Ons brein is van nature gefocust op fouten. Dit komt voort uit een evolutionair mechanisme: gevaar en bedreigingen moeten sneller en beter worden opgemerkt om te overleven. Fouten fungeren daarbij als belangrijke leerprikkels. Succes geeft een goed gevoel, maar fouten activeren meer hersengebieden die betrokken zijn bij aandacht, geheugen en gedragsaanpassing.
Neuropsychologisch onderzoek laat zien dat negatieve gebeurtenissen sterker worden opgeslagen in het langetermijngeheugen dan positieve. Dit heet de negativity bias. Hersengebieden zoals de amygdala (betrokken bij emotieverwerking) en de hippocampus (belangrijk voor geheugen) werken intensiever samen bij het verwerken van fouten of tegenslagen. Hierdoor blijven ze langer hangen.
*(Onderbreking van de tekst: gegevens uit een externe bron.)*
Lemma copyout_copyin_witness :
  exists root s m1 m2, copyout kalloc kfree root 0 0x1000 16 s = Ok 0 (set_mem m1 s) /\
    copyin kalloc kfree root 0x2000 0 16 (set_mem m1 s) = Ok 0 (set_mem m2 s).
Proof.
  destruct demo_user as (F & root & p & T & s & D).
  assert (forall x j k, x < 0x3000 -> 0 <= j < 16 -> 0 <= k < 16 -> x + j <> user_pa T (0 + k)) as Hd.
  { intros x j k Hx Hj Hk Hc. pose proof (demo_user_high F root p T s D (0 + k) ltac:(unfold PGSIZE; lia)).
    unfold KERNBASE in *. lia. }
  destruct (copyout_copyin demo_base F root T s 0x1000 0x2000 0 16) as (m1 & m2 & E1 & _ & E2 & _).
  - apply (du_ok _ _ _ _ _ D).
  - apply (demo_user_range F root p T s D). unfold PGSIZE. lia.
  - apply (demo_writable F root p T s D). unfold PGSIZE. lia.
  - apply (demo_user_own F root p T s D). unfold PGSIZE. lia.
  - lia.
  - intros k Hk. apply (demo_low F root p T s D). unfold KERNBASE. lia.
  - intros j k Hj Hk. by apply Hd.
  - intros j k Hj Hk. by apply Hd.
  - exists root, s, m1, m2. split; [exact E1|exact E2].
Defined.

Lemma copyinstr_correct_witness :
  exists root s m', copyinstr kalloc root 0x1000 0 16 s = Ok 0 (set_mem m' s) /\ cstr m' 0x1000 [].
Proof.
  destruct demo_user as (F & root & p & T & s & D).
  destruct (copyinstr_correct demo_base F root T s 0x1000 0 [] 16) as (m' & E & H & _).
  - apply (du_ok _ _ _ _ _ D).
  - split; [by intros k b|]. cbn [length Z.of_nat]. rewrite (demo_user_pa F root p T s D) by (unfold PGSIZE; lia).
    apply (du_zero _ _ _ _ _ D). unfold PGSIZE. lia.
  - apply (demo_user_range F root p T s D). unfold PGSIZE. cbn. lia.
  - cbn. lia.
  - lia.
  - intros k Hk. apply (demo_low F root p T s D). unfold KERNBASE. lia.
  - intros k Hk j Hj. cbn [length Z.of_nat] in Hk. assert (k = 0) as -> by lia.
    pose proof (demo_user_high F root p T s D 0 ltac:(unfold PGSIZE; lia)).
    change (0 + 0) with 0. change (0 mod PGSIZE) with 0. unfold in_page, KERNBASE in *. lia.
  - exists root, s, m'. split; [exact E|exact H].
Defined.

(** Process 0 of size two pages runs in the address space. *)
Definition demo_pcb (root : Z) : PCB :=
  {| p_state := RUNNING; p_pid := 1; p_pagetable := root;
     p_context := {| ctx_ra := 0; ctx_sp := 0; ctx_s := [] |};
     p_kstack := 0; p_trapframe := 0; p_name := []; p_killed := 0;
     p_parent := None; p_chan := None; p_xstate := 0; p_sz := 2 * PGSIZE;
     p_ofile := []; p_cwd := None |}.

Definition demo_run (root : Z) (s : kernel) : kernel :=
  set_procs [demo_pcb root]
    (set_cpu {| c_proc := Some 0%nat; c_noff := c_noff (h_cpu (k_hart s));
                c_intena := c_intena (h_cpu (k_hart s)) |} s).

Lemma demo_run_ok F root T s : vm_ok demo_base F root T s -> vm_ok demo_base F root T (demo_run root s).
Proof.
  intros [H1 H2 H3]. split; [|exact H2|exact H3]. apply (pa_frame demo_base F s); try done.
  pose proof (pa_hart _ _ _ H1) as Hh. exact Hh.
Qed.

Lemma demo_fault_free F root T s p :
  demo_user_space F root p T s -> (1 + size (prefixes (PGROUNDDOWN PGSIZE) ∖ dom (nodes T)) <= size F)%nat.
Proof.
  intros D. pose proof (du_size _ _ _ _ _ D).
  assert (size (prefixes (PGROUNDDOWN PGSIZE) ∖ dom (nodes T)) <= size (prefixes (PGROUNDDOWN PGSIZE)))%nat
    by (apply subseteq_size; set_solver).
  replace (size (prefixes (PGROUNDDOWN PGSIZE))) with 2%nat in * by (by vm_compute). lia.
Qed.

Lemma demo_unmapped F root T s p : demo_user_space F root p T s -> leaves T !! path PGSIZE = None.
Proof. intros D. rewrite (du_leaves _ _ _ _ _ D). apply lookup_singleton_ne. by vm_compute. Qed.

Lemma vmfault_correct_witness :
  exists root s q s', vmfault kalloc kfree root PGSIZE 0 (demo_run root s) = Ok q s' /\
    sv39_translate (k_mem s') root PGSIZE true Store = Some q.
Proof.
  destruct demo_user as (F & root & p & T & s & D).
  pose proof (vmfault_correct demo_base F root T (demo_run root s) PGSIZE 0 0%nat (demo_pcb root)) as H.
  rewrite (demo_unmapped _ _ _ _ _ D) in H. rewrite bool_decide_false in H by (by intros [? ?]).
  change ((p_sz (demo_pcb root) <=? PGSIZE) || false) with false in H.
  destruct H as (q & F' & T' & s' & E & _ & _ & _ & _ & _ & Ht).
  - apply demo_run_ok, (du_ok _ _ _ _ _ D).
  - done.
  - done.
  - by vm_compute.
  - by vm_compute.
  - apply (demo_fault_free F root T s p D).
  - exists root, s, q, s'. split; [exact E|].
    change (PGROUNDDOWN PGSIZE) with PGSIZE in Ht. rewrite Ht by (unfold PGSIZE; lia).
    change (grants fault_perm true Store) with true. cbn iota. by rewrite Z.sub_diag, Z.add_0_r.
Defined.

Lemma copyout_not_resident_witness :
  exists root s s', copyout kalloc kfree root PGSIZE 0x100 8 (demo_run root s) = Ok 0 s' /\
    forall k, 0 <= k < 8 -> rd8 (k_mem s') k = rd8 (k_mem s) (0x100 + k).
Proof.
  destruct demo_user as (F & root & p & T & s & D).
  destruct (copyout_not_resident demo_base F root T (demo_run root s) PGSIZE 0x100 8 0%nat (demo_pcb root))
    as (q & F' & T' & s' & E & _ & _ & _ & H).
  - apply demo_run_ok, (du_ok _ _ _ _ _ D).
  - done.
  - done.
  - by vm_compute.
  - lia.
  - by vm_compute.
  - by vm_compute.
  - by vm_compute.
  - apply (demo_unmapped F root T s p D).
  - apply (demo_fault_free F root T s p D).
  - intros k Hk. split.
    + unfold in_page, demo_base, PHYSTOP, KERNBASE, PGSIZE. lia.
    + intros x Hx. destruct (foot_pool _ _ _ _ _ _ (du_ok _ _ _ _ _ D) Hx) as (_ & Hlo & _).
      unfold in_page, demo_base, PHYSTOP, KERNBASE, PGSIZE in *. lia.
  - exists root, s, s'. split; [exact E|]. intros k Hk. specialize (H k Hk).
    change (PGSIZE mod PGSIZE) with 0 in H. rewrite Z.add_0_l in H. exact H.
Defined.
Een concreet voorbeeld: in een experiment met studenten die feedback kregen op toetsvragen, bleek dat zij zich de fouten én de juiste antwoorden daarop veel beter herinnerden dan de vragen die ze in één keer goed hadden beantwoord. Hersenscans toonden verhoogde activiteit in de anterior cingulate cortex (ACC), een gebied dat betrokken is bij conflictdetectie en leerprocessen. De hersenen “leren” dus sneller van wat misgaat, omdat dit informatie bevat die gedrag in de toekomst kan verbeteren.
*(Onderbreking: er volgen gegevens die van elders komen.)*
Definition buf_id (v : Z) (dev blockno refcnt : Z) (b : buf) : buf :=
  {| b_valid := v; b_disk := b_disk b; b_dev := dev; b_blockno := blockno; b_lock := b_lock b;
     b_refcnt := refcnt; b_prev := b_prev b; b_next := b_next b; b_data := b_data b |}.
Definition buf_valid (v : Z) (b : buf) : buf :=
  {| b_valid := v; b_disk := b_disk b; b_dev := b_dev b; b_blockno := b_blockno b; b_lock := b_lock b;
     b_refcnt := b_refcnt b; b_prev := b_prev b; b_next := b_next b; b_data := b_data b |}.
Definition buf_refcnt (n : Z) (b : buf) : buf :=
  {| b_valid := b_valid b; b_disk := b_disk b; b_dev := b_dev b; b_blockno := b_blockno b; b_lock := b_lock b;
     b_refcnt := n; b_prev := b_prev b; b_next := b_next b; b_data := b_data b |}.
Definition buf_lock (l : sleeplock) (b : buf) : buf :=
  {| b_valid := b_valid b; b_disk := b_disk b; b_dev := b_dev b; b_blockno := b_blockno b; b_lock := l;
     b_refcnt := b_refcnt b; b_prev := b_prev b; b_next := b_next b; b_data := b_data b |}.
Definition buf_data (d : list Z) (b : buf) : buf :=
  {| b_valid := b_valid b; b_disk := b_disk b; b_dev := b_dev b; b_blockno := b_blockno b; b_lock := b_lock b;
     b_refcnt := b_refcnt b; b_prev := b_prev b; b_next := b_next b; b_data := d |}.
Definition buf_prev (r : bref) (b : buf) : buf :=
  {| b_valid := b_valid b; b_disk := b_disk b; b_dev := b_dev b; b_blockno := b_blockno b; b_lock := b_lock b;
     b_refcnt := b_refcnt b; b_prev := r; b_next := b_next b; b_data := b_data b |}.
Definition buf_next (r : bref) (b : buf) : buf :=
  {| b_valid := b_valid b; b_disk := b_disk b; b_dev := b_dev b; b_blockno := b_blockno b; b_lock := b_lock b;
     b_refcnt := b_refcnt b; b_prev := b_prev b; b_next := r; b_data := b_data b |}.

(** The sleep lock of buffer [i]. *)
Definition buf_sl (i : nat) : slref :=
  {| sl_of := fun s => b_lock (default buf_zero (bc_buf (k_bcache s) !! i));
     sl_put := fun v => upd_buf i (buf_lock v);
     sl_lk := L_buf i;
     sl_chan := Ch_buflock i |}.

#[export] Instance buf_sl_laws i : SleepLockRef (buf_sl i).
Proof. by split. Qed.

(** [x->next], [x->prev] and their assignment, for the head and the buffers. *)
Definition next_of (c : bcache_t) (x : bref) : bref :=
  match x with Head => bc_next c | Buf i => b_next (default buf_zero (bc_buf c !! i)) end.
Definition prev_of (c : bcache_t) (x : bref) : bref :=
  match x with Head => bc_prev c | Buf i => b_prev (default buf_zero (bc_buf c !! i)) end.
Definition set_next (x y : bref) (c : bcache_t) : bcache_t :=
  match x with
  | Head => {| bc_buf := bc_buf c; bc_prev := bc_prev c; bc_next := y |}
  | Buf i => {| bc_buf := alter (buf_next y) i (bc_buf c); bc_prev := bc_prev c; bc_next := bc_next c |}
  end.
Definition set_prev (x y : bref) (c : bcache_t) : bcache_t :=
  match x with
  | Head => {| bc_buf := bc_buf c; bc_prev := y; bc_next := bc_next c |}
  | Buf i => {| bc_buf := alter (buf_prev y) i (bc_buf c); bc_prev := bc_prev c; bc_next := bc_next c |}
  end.

Definition mod_bcache (f : bcache_t -> bcache_t) : KM unit :=
  modify (fun s => set_bcache (f (k_bcache s)) s).
Definition buf_get {A} (i : nat) (f : buf -> A) : KM A :=
  get (fun s => f (default buf_zero (bc_buf (k_bcache s) !! i))).

(** The insertion after the head that binit and brelse share. *)
Definition insert_front (i : nat) (c : bcache_t) : bcache_t :=
  let c := set_next (Buf i) (next_of c Head) c in
  let c := set_prev (Buf i) Head c in
  let c := set_prev (next_of c Head) (Buf i) c in
  set_next Head (Buf i) c.

Definition unlink (i : nat) (c : bcache_t) : bcache_t :=
  let c := set_prev (next_of c (Buf i)) (prev_of c (Buf i)) c in
  set_next (prev_of c (Buf i)) (next_of c (Buf i)) c.

(** ** The routines *)

Definition binit : KM unit :=
  do! mod_bcache (fun c => set_prev Head Head (set_next Head Head c));
  do! initlock L_bcache "bcache";
  foreach (seq 0 (Z.to_nat NBUF)) (fun i =>
    do! initsleeplock (buf_sl i);
    mod_bcache (insert_front i)).

Section Routines.
Context (virtio_disk_rw : nat -> Z -> KM unit).

(** [for(b = bcache.head.next; b != &bcache.head; b = b->next)]: the first buffer
    that passes the test. *)
Fixpoint scan (fuel : nat) (test : buf -> bool) (c : bcache_t) (x : bref) : option (option nat) :=
  match x with
  | Head => Some None
  | Buf i =>
      match fuel with
      | O => None
      | S f =>
          if test (default buf_zero (bc_buf c !! i)) then Some (Some i)
          else scan f test c (next_of c (Buf i))
      end
  end.

Definition scan_cache (test : buf -> bool) : KM (option nat) :=
  let! c := get k_bcache in
  match scan (Z.to_nat NBUF) test c (bc_next c) with
  | None => halt OutOfFuel
  | Some r => ret r
  end.

Definition is_block (dev bnum : Z) (b : buf) : bool := (b_dev b =? u32 dev) && (b_blockno b =? u32 bnum).
Definition is_free (b : buf) : bool := b_refcnt b =? 0.

Definition bget (dev bnum : Z) : KM nat :=
  do! acquire L_bcache;
  let! hit := scan_cache (is_block dev bnum) in
  match hit with
  | Some i =>
      do! modify (upd_buf i (fun b => buf_refcnt (u32 (b_refcnt b + 1)) b));
      do! release L_bcache;
      do! acquiresleep (buf_sl i);
      do! modify (upd_buf i (fun b => buf_refcnt (u32 (b_refcnt b + 1)) b));
      ret i
  | None =>
      let! free := scan_cache is_free in
      match free with
      | Some i =>
          do! modify (upd_buf i (buf_id 0 (u32 dev) (u32 bnum) 1));
          do! release L_bcache;
          do! acquiresleep (buf_sl i);
          ret i
      | None => panic "bget: 没有空闲内存块了捏(悲)"
      end
  end.

Definition brelse (i : nat) : KM unit :=
  let! h := holdingsleep (buf_sl i) in
  if negb (truthy h) then panic "brelse"
  else
    do! releasesleep (buf_sl i);
    do! acquire L_bcache;
    do! modify (upd_buf i (fun b => buf_refcnt (u32 (b_refcnt b - 1)) b));
    let! n := buf_get i b_refcnt in
    do! (when! n =? 0 then mod_bcache (fun c => insert_front i (unlink i c)));
    release L_bcache.

Definition bread (dev bnum : Z) : KM nat :=
  let! i := bget dev bnum in
  let! v := buf_get i b_valid in
  do! (when! negb (truthy v) then
         do! virtio_disk_rw i 0;
         modify (upd_buf i (buf_valid 1)));
  ret i.

Definition bwrite (i : nat) : KM unit :=
  let! h := holdingsleep (buf_sl i) in
  if negb (truthy h) then panic "bwrite"
  else virtio_disk_rw i 1.

Definition bpin (i : nat) : KM unit :=
  do! acquire L_bcache;
  do! modify (upd_buf i (fun b => buf_refcnt (u32 (b_refcnt b + 1)) b));
  release L_bcache.

Definition bunpin (i : nat) : KM unit :=
  do! acquire L_bcache;
  do! modify (upd_buf i (fun b => buf_refcnt (u32 (b_refcnt b - 1)) b));
  release L_bcache.

End Routines.

(** ** The list of buffers *)

(** From [x] the links lead through the buffers [l] to [y], and back. *)
Fixpoint links (c : bcache_t) (x : bref) (l : list nat) (y : bref) : Prop :=
  match l with
  | [] => next_of c x = y /\ prev_of c y = x
  | i :: l' => next_of c x = Buf i /\ prev_of c (Buf i) = x /\ links c (Buf i) l' y
  end.

Record ring (c : bcache_t) (l : list nat) : Prop := {
  ring_links : links c Head l Head;
  ring_nodup : NoDup l;
  ring_bound : forall i, i ∈ l -> (i < length (bc_buf c))%nat
}.

Definition valid_ref (c : bcache_t) (x : bref) : Prop :=
  match x with Head => True | Buf i => (i < length (bc_buf c))%nat end.

Lemma next_set_next c x y z :
  valid_ref c x -> next_of (set_next x y c) z = if decide (z = x) then y else next_of c z.
Proof.
  intros Hx. destruct x as [|i], z as [|j]; cbn; try done.
  - destruct (decide (Buf j = Buf i)) as [[= ->]|Hne].
    + destruct (lookup_lt_is_Some_2 (bc_buf c) i Hx) as [b Hb].
      by rewrite list_lookup_alter_eq, Hb.
    + by rewrite list_lookup_alter_ne by congruence.
Qed.

Lemma prev_set_prev c x y z :
  valid_ref c x -> prev_of (set_prev x y c) z = if decide (z = x) then y else prev_of c z.
Proof.
  intros Hx. destruct x as [|i], z as [|j]; cbn; try done.
  - destruct (decide (Buf j = Buf i)) as [[= ->]|Hne].
    + destruct (lookup_lt_is_Some_2 (bc_buf c) i Hx) as [b Hb].
      by rewrite list_lookup_alter_eq, Hb.
    + by rewrite list_lookup_alter_ne by congruence.
Qed.

Lemma prev_set_next c x y z : prev_of (set_next x y c) z = prev_of c z.
Proof.
  destruct x as [|i], z as [|j]; cbn; try done. destruct (decide (i = j)) as [<-|Hne].
  - rewrite list_lookup_alter_eq. by destruct (bc_buf c !! i).
  - by rewrite list_lookup_alter_ne.
Qed.

Lemma next_set_prev c x y z : next_of (set_prev x y c) z = next_of c z.
Proof.
  destruct x as [|i], z as [|j]; cbn; try done. destruct (decide (i = j)) as [<-|Hne].
  - rewrite list_lookup_alter_eq. by destruct (bc_buf c !! i).
  - by rewrite list_lookup_alter_ne.
Qed.

Lemma valid_set_next c x y z : valid_ref (set_next x y c) z <-> valid_ref c z.
Proof. destruct x, z; cbn; by rewrite ?length_alter. Qed.
Lemma valid_set_prev c x y z : valid_ref (set_prev x y c) z <-> valid_ref c z.
Proof. destruct x, z; cbn; by rewrite ?length_alter. Qed.

#[local] Arguments next_of : simpl never.
#[local] Arguments prev_of : simpl never.

(** The path only looks at its own links. *)
Lemma links_ext c c' x l y :
  links c x l y -> (forall z, z = x \/ z ∈ (Buf <$> l) -> next_of c' z = next_of c z) ->
  (forall z, z = y \/ z ∈ (Buf <$> l) -> prev_of c' z = prev_of c z) -> links c' x l y.
Proof.
  revert x. induction l as [|i l IH]; intros x H Hn Hp; cbn in *.
  - destruct H as [H1 H2]. rewrite Hn, Hp by auto. done.
  - destruct H as (H1 & H2 & H3). rewrite Hn by auto. rewrite Hp by (right; set_solver).
    split; [done|split; [done|]]. apply IH; [done| |].
    + intros z Hz. apply Hn. set_solver.
    + intros z Hz. apply Hp. set_solver.
Qed.

Lemma links_app c x l1 i l2 y :
  links c x (l1 ++ i :: l2) y <-> links c x l1 (Buf i) /\ links c (Buf i) l2 y.
Proof.
  revert x. induction l1 as [|j l1 IH]; intros x; cbn.
  - split; [intros (?&?&?); done|intros [[? ?] ?]; done].
  - rewrite IH. naive_solver.
Qed.

(** The end of a path turned to [y']. *)
Lemma links_turn c c' x l y y' :
  links c x l y -> x ∉ (Buf <$> l) -> NoDup l ->
  next_of c' (prev_of c y) = y' -> prev_of c' y' = prev_of c y ->
  (forall z, z = x \/ z ∈ (Buf <$> l) -> z <> prev_of c y -> next_of c' z = next_of c z) ->
  (forall z, z ∈ (Buf <$> l) -> prev_of c' z = prev_of c z) -> links c' x l y'.
Proof.
  revert x. induction l as [|i l IH]; intros x H Hx Hnd Hy1 Hy2 Hn Hp; cbn in H.
  - destruct H as [H1 H2]. cbn. rewrite H2 in *. done.
  - destruct H as (H1 & H2 & H3). apply NoDup_cons in Hnd as [Hi Hnd]. cbn [links fmap list_fmap] in *.
    assert (prev_of c y ∈ Buf i :: (Buf <$> l)) as Hpy.
    { clear -H3. revert i H3. induction l as [|j l IHl]; intros i H3; cbn in *.
      - destruct H3 as [_ ->]. set_solver.
      - destruct H3 as (_ & _ & H3). apply IHl in H3. set_solver. }
    split; [rewrite Hn; [done|by left|intros ->; set_solver]|].
    split; [rewrite Hp; [done|set_solver]|]. apply IH; try done.
    + set_solver.
    + intros z Hz. apply Hn. set_solver.
    + intros z Hz. apply Hp. set_solver.
Qed.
Hoewel dit leermechanisme krachtig is, kan het ook tegen ons werken. Mensen met faalangst of perfectionisme focussen zich vaak té sterk op wat er fout ging, wat hun zelfvertrouwen aantast en het leerproces belemmert.
Praktische tip: Herken dat fouten maken essentieel is voor groei. Benoem niet alleen wat misging, maar ook wat je ervan hebt geleerd. Door fouten te normaliseren en ze te koppelen aan persoonlijke ontwikkeling, vergroot je veerkracht én leervermogen.